The United States is currently faced with many challenges: finding ways to help Americans save money, decreasing the rate of unemployment, and battling global warming, all in the midst of an economic crisis. Energy efficiency is one of the most effective, short-term and long-term resources that can address all of these issues. The implementation of an Energy Efficiency Resource Standard (EERS) is a proven mechanism proven to encourage productive investments in greater levels of energy efficiency.
Energy efficiency is the cheapest, fastest, and cleanest source of energy. This report highlights the importance of energy efficiency and the various market barriers that have limited the use of energy efficiency, discusses current state actions, and explains how an EERS works to achieve large energy savings. Most importantly, this report summarizes the potential savings that the United States might attain through the adoption of a national EERS as determined by a recent ACEEE analysis and explains the methodology supporting the analysis.
The current proposals for a federal EERS, House of Representatives Bill 889 (H.R. 889), sponsored by Representative Edward Markey (D-MA), and Senate Bill 548 (S. 548), sponsored by Senator Charles Schumer (D-NY), are both known as the Save American Energy Act. These bills call for distribution utilities throughout the country to demonstrate 15% electricity savings and 10% natural gas savings by 2020.

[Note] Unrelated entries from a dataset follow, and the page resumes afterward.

(** * Land-records pipeline: join, indicator derivation, classification, overlay

    A shallow embedding of [app.py]: [process_files] (two left merges, four
    numeric conversions, four threshold classifiers) and [create_map].

    Conventions of the embedding.
    - A Python [float] is an IEEE binary64 value: Rocq's primitive [float].
      The integer thresholds of the classifiers are exact in binary64, so a
      comparison of a float with one of them is the comparison of floats.
    - A Python [str] is a [string] whose characters are the code points
      0..255 (the population file is decoded as latin1, one byte per code
      point).
    - An exception is a value of [PyError]; code that can raise lives in the
      [result] monad.
    - [pandas] objects are modelled by what the code observes of them: a
      [Series] is a typed list of cells, a [DataFrame] a row count with
      named columns.  The file readers are outside the embedding, so
      [process_files] starts from the three loaded frames. *)

From Stdlib Require Import ZArith NArith String Ascii List Bool Floats Lia.
Import ListNotations.

Local Open Scope list_scope.
Local Open Scope string_scope.

(** ** Exceptions and the error monad *)

Inductive PyError : Type :=
| KeyError (key : string)
| ValueError (text : string)
| AttributeError (msg : string)
| TypeError (msg : string).

Inductive result (A : Type) : Type :=
| Ok (a : A)
| Err (e : PyError).

Arguments Ok {A} a.
Arguments Err {A} e.

Definition bind {A B : Type} (r : result A) (k : A -> result B) : result B :=
  match r with
  | Ok a => k a
  | Err e => Err e
  end.

Notation "x <- r ;; k" := (bind r (fun x => k))
  (at level 61, r at next level, right associativity).

(** Splits a hypothesis [H : bind r k = Ok b] into the two steps that
    succeeded. *)
Ltac bind_inv H :=
  match type of H with
  | bind ?r _ = Ok _ =>
      let a := fresh "a" in
      let E := fresh "E" a in
      destruct r as [a | ?] eqn:E; simpl in H; [| discriminate H]
  end.

Definition raises {A : Type} (r : result A) : Prop := exists e, r = Err e.

(** [all_ok f xs] runs [f] over [xs] from left to right and stops at the
    first exception, as an element-wise conversion does. *)
Fixpoint all_ok {A B : Type} (f : A -> result B) (xs : list A) : result (list B) :=
  match xs with
  | [] => Ok []
  | x :: xs' =>
      y <- f x ;;
      ys <- all_ok f xs' ;;
      Ok (y :: ys)
  end.

(** ** Python strings *)

Module PyStr.

Definition code (c : ascii) : N := N_of_ascii c.

Definition is_digit (c : ascii) : bool :=
  (48 <=? code c)%N && (code c <=? 57)%N.

Definition digit_value (c : ascii) : Z := Z.of_N (code c) - 48.

(** White space that [float()] strips: the ASCII white space, and the two
    Latin-1 space code points (NEL and NBSP), which CPython first rewrites
    to a blank. *)
Definition is_space (c : ascii) : bool :=
  ((9 <=? code c)%N && (code c <=? 13)%N)
  || (code c =? 32)%N || (code c =? 133)%N || (code c =? 160)%N.

Definition lower (c : ascii) : ascii :=
  if (65 <=? code c)%N && (code c <=? 90)%N
  then ascii_of_N (code c + 32) else c.

Fixpoint lowercase (s : string) : string :=
  match s with
  | EmptyString => EmptyString
  | String c s' => String (lower c) (lowercase s')
  end.

Fixpoint lstrip (s : string) : string :=
  match s with
  | EmptyString => EmptyString
  | String c s' => if is_space c then lstrip s' else s
  end.

Fixpoint rstrip (s : string) : string :=
  match s with
  | EmptyString => EmptyString
  | String c s' =>
      match rstrip s' with
      | EmptyString => if is_space c then EmptyString else String c EmptyString
      | r => String c r
      end
  end.

Definition strip (s : string) : string := rstrip (lstrip s).

(** [str.replace(old, new)] for a non-empty [old]: a left-to-right scan
    that replaces every non-overlapping occurrence.  [skip] counts the
    characters of an occurrence still to be dropped. *)
Fixpoint replace_from (old new : string) (skip : nat) (s : string) : string :=
  match s with
  | EmptyString => EmptyString
  | String c s' =>
      match skip with
      | S k => replace_from old new k s'
      | O =>
          if prefix old s
          then new ++ replace_from old new (String.length old - 1) s'
          else String c (replace_from old new 0 s')
      end
  end.

(** With an empty [old], Python puts [new] before every character and at
    the end. *)
Fixpoint intersperse (new s : string) : string :=
  match s with
  | EmptyString => new
  | String c s' => new ++ String c (intersperse new s')
  end.

Definition replace (old new s : string) : string :=
  match old with
  | EmptyString => intersperse new s
  | _ => replace_from old new 0 s
  end.

(** [s.endswith(suffix)] *)
Fixpoint endswith (s suffix : string) : bool :=
  String.eqb s suffix
  || match s with
     | EmptyString => false
     | String _ s' => endswith s' suffix
     end.

End PyStr.

(** ** Python's [float(str)] *)

Module PyFloat.
Import PyStr.

Local Open Scope Z_scope.

(** Underscores are accepted only between two digits, and are dropped
    (PEP 515).  [prev] is the character just read. *)
Fixpoint drop_underscores (prev : ascii) (s : string) : option string :=
  match s with
  | EmptyString => if Ascii.eqb prev "_" then None else Some EmptyString
  | String c s' =>
      if Ascii.eqb c "_"
      then (if is_digit prev then drop_underscores c s' else None)
      else if Ascii.eqb prev "_" && negb (is_digit c) then None
           else option_map (String c) (drop_underscores c s')
  end.

Definition split_sign (s : string) : bool * string :=
  match s with
  | String "-" r => (true, r)
  | String "+" r => (false, r)
  | _ => (false, s)
  end.

(** The longest prefix of digits, most significant first, and the rest. *)
Fixpoint span_digits (s : string) : list Z * string :=
  match s with
  | EmptyString => ([], EmptyString)
  | String c s' =>
      if is_digit c
      then let '(ds, r) := span_digits s' in (digit_value c :: ds, r)
      else ([], s)
  end.

Definition digits_value (ds : list Z) : Z :=
  fold_left (fun acc d => 10 * acc + d) ds 0.

(** [parse_decimal s = Some (m, e)] when [s] is a decimal numeral
    [digits [. digits] [(e|E) [sign] digits]] with at least one mantissa
    digit; its value is [m * 10^e]. *)
Definition parse_decimal (s : string) : option (Z * Z) :=
  let '(ip, r1) := span_digits s in
  let '(fp, r2) :=
    match r1 with
    | String "." r => span_digits r
    | _ => ([], r1)
    end in
  match (ip ++ fp)%list with
  | [] => None
  | ds =>
      let m := digits_value ds in
      let k := Z.of_nat (List.length fp) in
      match r2 with
      | EmptyString => Some (m, - k)
      | String c r3 =>
          if Ascii.eqb (lower c) "e"
          then
            let '(neg, r4) := split_sign r3 in
            let '(ep, r5) := span_digits r4 in
            match ep, r5 with
            | _ :: _, EmptyString =>
                let x := digits_value ep in
                Some (m, (if neg then - x else x) - k)
            | _, _ => None
            end
          else None
      end
  end.

(** The binary64 value nearest to [m * 10^e] (ties to even), for [0 <= m]. *)
Definition decimal_to_float (neg : bool) (m e : Z) : float :=
  SF2Prim
    match m with
    | Z.pos p =>
        if 0 <=? e
        then binary_normalize prec emax
               ((if neg then Z.neg p else Z.pos p) * 10 ^ e) 0 neg
        else SFdiv prec emax (S754_finite neg p 0)
               (S754_finite false (Z.to_pos (10 ^ (- e))) 0)
    | _ => S754_zero neg
    end.

(** The binary64 value nearest to an integer: [float(int)], and the cast
    of an [int64] column. *)
Definition of_Z (z : Z) : float :=
  SF2Prim (binary_normalize prec emax z 0 false).

(** [float(s)]: [None] stands for the [ValueError] Python raises. *)
Definition of_string (s : string) : option float :=
  match drop_underscores "000" (strip s) with
  | None => None
  | Some t =>
      let '(neg, body) := split_sign t in
      let word := lowercase body in
      if String.eqb word "inf" || String.eqb word "infinity"
      then Some (if neg then neg_infinity else infinity)
      else if String.eqb word "nan" then Some nan
      else
        match parse_decimal body with
        | Some (m, e) => Some (decimal_to_float neg m e)
        | None => None
        end
  end.

End PyFloat.

(** ** The part of pandas the program uses *)

Module Pandas.

(** A column with its dtype.  In an [object] or geometry column [None] is
    the missing cell (NaN or None); in a [float64] column the missing cell
    is NaN; an [int64] column has none. *)
Inductive Series : Type :=
| IntSeries (xs : list Z)
| FloatSeries (xs : list float)
| ObjectSeries (xs : list (option string))
| GeometrySeries (xs : list (option string)).

Definition size (s : Series) : nat :=
  match s with
  | IntSeries xs => List.length xs
  | FloatSeries xs => List.length xs
  | ObjectSeries xs => List.length xs
  | GeometrySeries xs => List.length xs
  end.


Record DataFrame : Type := mkDataFrame {
  nrows : nat;
  columns : list (string * Series)
}.

Definition names (df : DataFrame) : list string := map fst (columns df).

Fixpoint lookup (c : string) (cols : list (string * Series)) : option Series :=
  match cols with
  | [] => None
  | (c', s) :: rest => if String.eqb c' c then Some s else lookup c rest
  end.

(** [df[c]] *)
Definition getitem (df : DataFrame) (c : string) : result Series :=
  match lookup c (columns df) with
  | Some s => Ok s
  | None => Err (KeyError c)
  end.

Fixpoint assign (c : string) (s : Series) (cols : list (string * Series))
  : list (string * Series) :=
  match cols with
  | [] => [(c, s)]
  | (c', s') :: rest =>
      if String.eqb c' c then (c, s) :: rest else (c', s') :: assign c s rest
  end.

(** [df[c] = s]: the column is replaced where it stands, or added last.
    The program only assigns columns computed from [df] itself, so the
    length check of pandas never fires and is not modelled. *)
Definition setitem (df : DataFrame) (c : string) (s : Series) : DataFrame :=
  mkDataFrame (nrows df) (assign c s (columns df)).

The energy saved through the proposed federal EERS could power almost 48 million households in 2020, accounting for about 36% of the households in the United States. Moreover, this level of energy savings will save Americans almost $170 billion, create over 220,000 jobs and reduce greenhouse gas pollution by 262 million metric tons while eliminating the need to build 390 power plants. These and other impacts are summarized in the table below.
An EERS focuses on natural gas and electric utilities, encouraging continually increasing energy savings over time. Currently, nineteen states are implementing a state-based EERS. Policy actions at the federal level are necessary to strengthen the continued development and implementation of EERS at the state level and expand this policy to all 50 states.